» Required action
Please give back only the lines below from the one containing "ESLint or Prettier" to the one containing "- [main] after", each repeated word for word, both ends included.
-------
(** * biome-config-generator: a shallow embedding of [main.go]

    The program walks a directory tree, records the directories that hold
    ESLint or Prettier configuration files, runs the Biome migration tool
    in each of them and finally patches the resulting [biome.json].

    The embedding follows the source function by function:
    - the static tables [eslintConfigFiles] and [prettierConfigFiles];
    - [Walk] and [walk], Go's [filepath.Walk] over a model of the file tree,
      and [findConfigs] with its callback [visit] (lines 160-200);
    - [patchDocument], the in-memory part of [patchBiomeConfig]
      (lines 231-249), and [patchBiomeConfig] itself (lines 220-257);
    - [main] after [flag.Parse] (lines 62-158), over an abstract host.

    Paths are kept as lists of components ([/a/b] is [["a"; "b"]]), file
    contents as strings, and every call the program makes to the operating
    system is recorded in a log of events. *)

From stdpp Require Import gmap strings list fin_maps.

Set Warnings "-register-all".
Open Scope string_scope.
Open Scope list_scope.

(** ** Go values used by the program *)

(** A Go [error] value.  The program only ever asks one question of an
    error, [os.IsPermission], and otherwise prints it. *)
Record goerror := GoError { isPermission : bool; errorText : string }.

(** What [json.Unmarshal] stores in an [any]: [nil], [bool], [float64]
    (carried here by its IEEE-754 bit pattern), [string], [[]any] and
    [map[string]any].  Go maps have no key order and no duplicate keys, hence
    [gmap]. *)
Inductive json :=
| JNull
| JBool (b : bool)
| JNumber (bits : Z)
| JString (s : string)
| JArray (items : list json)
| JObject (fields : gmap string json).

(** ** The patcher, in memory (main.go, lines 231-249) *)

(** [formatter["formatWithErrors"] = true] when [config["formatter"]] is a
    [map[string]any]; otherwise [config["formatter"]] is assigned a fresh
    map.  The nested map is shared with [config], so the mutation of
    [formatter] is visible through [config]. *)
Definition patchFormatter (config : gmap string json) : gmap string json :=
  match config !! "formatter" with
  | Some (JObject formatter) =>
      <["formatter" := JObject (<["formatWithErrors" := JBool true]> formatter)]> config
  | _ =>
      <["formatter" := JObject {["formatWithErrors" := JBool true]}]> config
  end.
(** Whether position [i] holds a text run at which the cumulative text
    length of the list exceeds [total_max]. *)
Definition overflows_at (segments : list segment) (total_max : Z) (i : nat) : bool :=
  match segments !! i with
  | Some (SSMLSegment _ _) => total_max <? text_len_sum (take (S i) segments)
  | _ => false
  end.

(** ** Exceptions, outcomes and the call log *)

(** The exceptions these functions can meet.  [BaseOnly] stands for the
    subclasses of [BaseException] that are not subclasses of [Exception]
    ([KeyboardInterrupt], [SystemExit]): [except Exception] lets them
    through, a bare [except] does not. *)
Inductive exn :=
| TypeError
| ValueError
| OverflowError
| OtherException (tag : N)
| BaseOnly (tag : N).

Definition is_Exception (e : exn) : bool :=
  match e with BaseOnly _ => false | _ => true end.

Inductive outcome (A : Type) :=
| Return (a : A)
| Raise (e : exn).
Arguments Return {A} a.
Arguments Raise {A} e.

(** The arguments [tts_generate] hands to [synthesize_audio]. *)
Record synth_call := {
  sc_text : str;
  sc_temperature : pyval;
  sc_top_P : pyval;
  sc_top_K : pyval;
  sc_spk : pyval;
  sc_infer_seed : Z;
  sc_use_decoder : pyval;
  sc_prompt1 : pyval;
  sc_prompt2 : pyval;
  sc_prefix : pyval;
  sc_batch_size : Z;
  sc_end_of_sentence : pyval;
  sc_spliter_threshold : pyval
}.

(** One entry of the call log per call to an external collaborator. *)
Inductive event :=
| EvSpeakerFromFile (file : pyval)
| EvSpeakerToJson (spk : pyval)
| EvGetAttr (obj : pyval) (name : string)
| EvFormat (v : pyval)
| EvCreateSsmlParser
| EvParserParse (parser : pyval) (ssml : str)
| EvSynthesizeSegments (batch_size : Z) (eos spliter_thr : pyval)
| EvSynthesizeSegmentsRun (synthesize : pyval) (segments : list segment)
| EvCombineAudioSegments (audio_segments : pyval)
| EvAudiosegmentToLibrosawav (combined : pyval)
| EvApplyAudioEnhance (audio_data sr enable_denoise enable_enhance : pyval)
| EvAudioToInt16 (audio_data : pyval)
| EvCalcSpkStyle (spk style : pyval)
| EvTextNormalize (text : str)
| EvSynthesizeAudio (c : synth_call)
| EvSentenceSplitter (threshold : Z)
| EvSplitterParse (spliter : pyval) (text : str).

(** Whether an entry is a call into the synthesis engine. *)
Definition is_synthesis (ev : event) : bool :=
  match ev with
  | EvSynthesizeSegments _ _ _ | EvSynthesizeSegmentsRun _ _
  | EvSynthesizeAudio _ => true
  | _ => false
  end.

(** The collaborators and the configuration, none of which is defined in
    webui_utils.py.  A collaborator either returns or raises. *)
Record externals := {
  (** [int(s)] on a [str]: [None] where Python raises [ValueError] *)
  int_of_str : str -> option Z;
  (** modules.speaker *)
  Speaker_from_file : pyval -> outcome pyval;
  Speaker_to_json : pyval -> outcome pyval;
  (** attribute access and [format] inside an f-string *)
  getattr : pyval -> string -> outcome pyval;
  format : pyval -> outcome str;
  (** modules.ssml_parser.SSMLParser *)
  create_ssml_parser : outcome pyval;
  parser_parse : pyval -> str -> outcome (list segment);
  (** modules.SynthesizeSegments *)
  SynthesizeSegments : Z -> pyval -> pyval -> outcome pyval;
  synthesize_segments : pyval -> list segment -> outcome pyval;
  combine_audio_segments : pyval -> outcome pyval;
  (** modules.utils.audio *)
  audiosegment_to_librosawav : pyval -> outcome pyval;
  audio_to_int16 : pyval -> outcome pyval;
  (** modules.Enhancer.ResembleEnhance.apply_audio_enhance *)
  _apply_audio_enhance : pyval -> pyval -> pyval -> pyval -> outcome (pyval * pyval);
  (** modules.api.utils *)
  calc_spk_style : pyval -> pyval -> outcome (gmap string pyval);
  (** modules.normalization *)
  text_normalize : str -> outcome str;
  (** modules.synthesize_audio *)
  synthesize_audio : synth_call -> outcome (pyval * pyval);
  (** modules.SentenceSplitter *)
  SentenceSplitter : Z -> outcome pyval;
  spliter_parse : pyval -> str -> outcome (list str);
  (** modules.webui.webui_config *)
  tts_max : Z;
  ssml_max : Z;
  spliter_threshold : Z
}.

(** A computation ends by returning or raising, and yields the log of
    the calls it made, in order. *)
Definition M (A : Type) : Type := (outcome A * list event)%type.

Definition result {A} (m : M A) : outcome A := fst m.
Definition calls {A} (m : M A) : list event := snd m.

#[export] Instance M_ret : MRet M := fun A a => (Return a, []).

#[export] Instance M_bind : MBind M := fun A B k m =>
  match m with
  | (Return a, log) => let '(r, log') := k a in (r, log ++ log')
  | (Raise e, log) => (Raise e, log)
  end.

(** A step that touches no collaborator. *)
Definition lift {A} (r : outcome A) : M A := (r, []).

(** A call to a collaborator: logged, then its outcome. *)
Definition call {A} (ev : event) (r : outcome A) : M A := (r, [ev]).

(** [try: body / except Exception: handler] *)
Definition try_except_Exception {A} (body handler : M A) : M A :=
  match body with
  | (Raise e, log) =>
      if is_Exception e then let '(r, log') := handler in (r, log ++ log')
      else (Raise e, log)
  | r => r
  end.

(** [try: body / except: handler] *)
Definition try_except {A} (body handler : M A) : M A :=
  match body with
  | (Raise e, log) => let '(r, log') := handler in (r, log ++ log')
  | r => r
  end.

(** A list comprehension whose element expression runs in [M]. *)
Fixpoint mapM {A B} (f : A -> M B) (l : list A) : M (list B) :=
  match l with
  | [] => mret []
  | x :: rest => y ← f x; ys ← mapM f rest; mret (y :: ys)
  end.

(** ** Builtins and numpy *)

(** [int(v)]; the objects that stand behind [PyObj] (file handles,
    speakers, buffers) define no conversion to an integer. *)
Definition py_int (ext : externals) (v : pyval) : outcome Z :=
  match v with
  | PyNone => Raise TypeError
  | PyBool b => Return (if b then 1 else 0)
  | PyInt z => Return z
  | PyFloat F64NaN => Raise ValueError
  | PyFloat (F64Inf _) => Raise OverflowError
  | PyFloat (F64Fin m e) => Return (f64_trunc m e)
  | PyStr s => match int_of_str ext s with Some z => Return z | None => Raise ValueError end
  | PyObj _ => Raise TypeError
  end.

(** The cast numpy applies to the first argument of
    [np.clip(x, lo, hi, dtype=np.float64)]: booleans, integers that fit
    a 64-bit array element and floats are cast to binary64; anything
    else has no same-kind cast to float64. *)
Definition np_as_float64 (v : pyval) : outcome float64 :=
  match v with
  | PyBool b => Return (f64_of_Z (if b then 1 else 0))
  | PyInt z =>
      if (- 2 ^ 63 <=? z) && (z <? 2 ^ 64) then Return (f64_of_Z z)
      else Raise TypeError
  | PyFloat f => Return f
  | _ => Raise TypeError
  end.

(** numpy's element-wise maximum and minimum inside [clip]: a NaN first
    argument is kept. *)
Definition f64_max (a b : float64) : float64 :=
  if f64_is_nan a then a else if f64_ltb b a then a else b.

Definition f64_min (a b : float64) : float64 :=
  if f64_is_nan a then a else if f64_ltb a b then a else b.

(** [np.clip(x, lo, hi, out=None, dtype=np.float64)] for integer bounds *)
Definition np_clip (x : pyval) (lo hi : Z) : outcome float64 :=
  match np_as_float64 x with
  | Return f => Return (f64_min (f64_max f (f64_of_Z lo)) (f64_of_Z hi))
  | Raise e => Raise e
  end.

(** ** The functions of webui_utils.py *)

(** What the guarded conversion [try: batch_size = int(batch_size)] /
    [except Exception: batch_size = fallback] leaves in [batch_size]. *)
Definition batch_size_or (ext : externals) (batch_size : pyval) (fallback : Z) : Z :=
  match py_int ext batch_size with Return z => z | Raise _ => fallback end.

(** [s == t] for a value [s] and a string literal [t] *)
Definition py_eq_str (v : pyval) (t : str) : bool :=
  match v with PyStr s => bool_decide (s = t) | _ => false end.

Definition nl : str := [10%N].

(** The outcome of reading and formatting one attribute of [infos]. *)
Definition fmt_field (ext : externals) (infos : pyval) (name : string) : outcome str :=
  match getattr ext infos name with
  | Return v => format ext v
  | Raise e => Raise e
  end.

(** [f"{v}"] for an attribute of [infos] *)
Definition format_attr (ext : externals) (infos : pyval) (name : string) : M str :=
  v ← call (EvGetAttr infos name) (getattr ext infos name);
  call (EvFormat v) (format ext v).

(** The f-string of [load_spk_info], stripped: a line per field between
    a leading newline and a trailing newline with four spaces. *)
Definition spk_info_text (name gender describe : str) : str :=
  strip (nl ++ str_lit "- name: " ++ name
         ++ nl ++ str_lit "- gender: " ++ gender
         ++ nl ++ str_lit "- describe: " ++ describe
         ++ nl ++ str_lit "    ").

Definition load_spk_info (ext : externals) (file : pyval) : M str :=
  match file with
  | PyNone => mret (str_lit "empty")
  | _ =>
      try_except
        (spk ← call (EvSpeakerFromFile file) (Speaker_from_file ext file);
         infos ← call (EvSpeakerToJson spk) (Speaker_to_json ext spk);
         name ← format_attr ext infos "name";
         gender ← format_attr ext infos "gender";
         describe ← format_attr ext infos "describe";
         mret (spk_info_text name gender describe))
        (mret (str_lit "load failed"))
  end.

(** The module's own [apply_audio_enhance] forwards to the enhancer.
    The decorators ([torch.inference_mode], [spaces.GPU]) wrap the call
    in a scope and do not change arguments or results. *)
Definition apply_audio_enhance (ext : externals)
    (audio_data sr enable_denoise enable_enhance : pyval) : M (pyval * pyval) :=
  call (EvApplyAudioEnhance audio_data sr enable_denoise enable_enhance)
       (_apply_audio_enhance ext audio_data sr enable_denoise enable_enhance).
-------
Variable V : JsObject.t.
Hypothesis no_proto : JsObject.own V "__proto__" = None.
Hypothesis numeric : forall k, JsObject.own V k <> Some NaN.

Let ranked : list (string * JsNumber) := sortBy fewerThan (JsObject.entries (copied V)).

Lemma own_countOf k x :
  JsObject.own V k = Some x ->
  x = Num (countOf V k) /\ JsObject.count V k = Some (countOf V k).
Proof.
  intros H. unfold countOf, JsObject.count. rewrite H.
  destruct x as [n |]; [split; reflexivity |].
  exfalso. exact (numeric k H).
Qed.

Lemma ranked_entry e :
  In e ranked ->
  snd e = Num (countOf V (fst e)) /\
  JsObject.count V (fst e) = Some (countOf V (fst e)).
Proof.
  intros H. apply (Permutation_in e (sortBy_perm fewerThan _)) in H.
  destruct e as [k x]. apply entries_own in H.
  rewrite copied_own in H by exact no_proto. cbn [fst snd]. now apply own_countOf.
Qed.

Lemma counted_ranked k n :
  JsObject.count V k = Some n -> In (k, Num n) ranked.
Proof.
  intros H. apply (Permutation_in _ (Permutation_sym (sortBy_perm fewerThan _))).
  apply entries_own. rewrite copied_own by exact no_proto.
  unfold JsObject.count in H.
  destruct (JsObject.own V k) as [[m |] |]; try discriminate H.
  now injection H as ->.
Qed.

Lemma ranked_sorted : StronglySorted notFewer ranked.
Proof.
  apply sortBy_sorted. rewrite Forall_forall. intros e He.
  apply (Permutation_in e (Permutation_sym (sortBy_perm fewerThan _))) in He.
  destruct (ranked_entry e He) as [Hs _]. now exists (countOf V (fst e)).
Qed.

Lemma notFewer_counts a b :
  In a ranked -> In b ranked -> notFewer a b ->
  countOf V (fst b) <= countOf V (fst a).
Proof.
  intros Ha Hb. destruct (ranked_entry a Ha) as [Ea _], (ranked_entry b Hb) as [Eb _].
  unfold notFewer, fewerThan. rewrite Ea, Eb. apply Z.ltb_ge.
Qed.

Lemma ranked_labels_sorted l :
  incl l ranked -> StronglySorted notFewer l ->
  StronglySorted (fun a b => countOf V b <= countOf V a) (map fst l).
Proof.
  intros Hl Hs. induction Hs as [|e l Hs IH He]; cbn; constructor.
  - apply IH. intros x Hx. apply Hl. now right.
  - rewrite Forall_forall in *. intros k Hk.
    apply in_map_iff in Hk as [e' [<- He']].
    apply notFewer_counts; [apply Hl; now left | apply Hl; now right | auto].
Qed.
-------
» The completed task
    ESLint or Prettier configuration files, runs the Biome migration tool
    in each of them and finally patches the resulting [biome.json].

    The embedding follows the source function by function:
    - the static tables [eslintConfigFiles] and [prettierConfigFiles];
    - [Walk] and [walk], Go's [filepath.Walk] over a model of the file tree,
      and [findConfigs] with its callback [visit] (lines 160-200);
    - [patchDocument], the in-memory part of [patchBiomeConfig]
      (lines 231-249), and [patchBiomeConfig] itself (lines 220-257);
    - [main] after [flag.Parse] (lines 62-158), over an abstract host.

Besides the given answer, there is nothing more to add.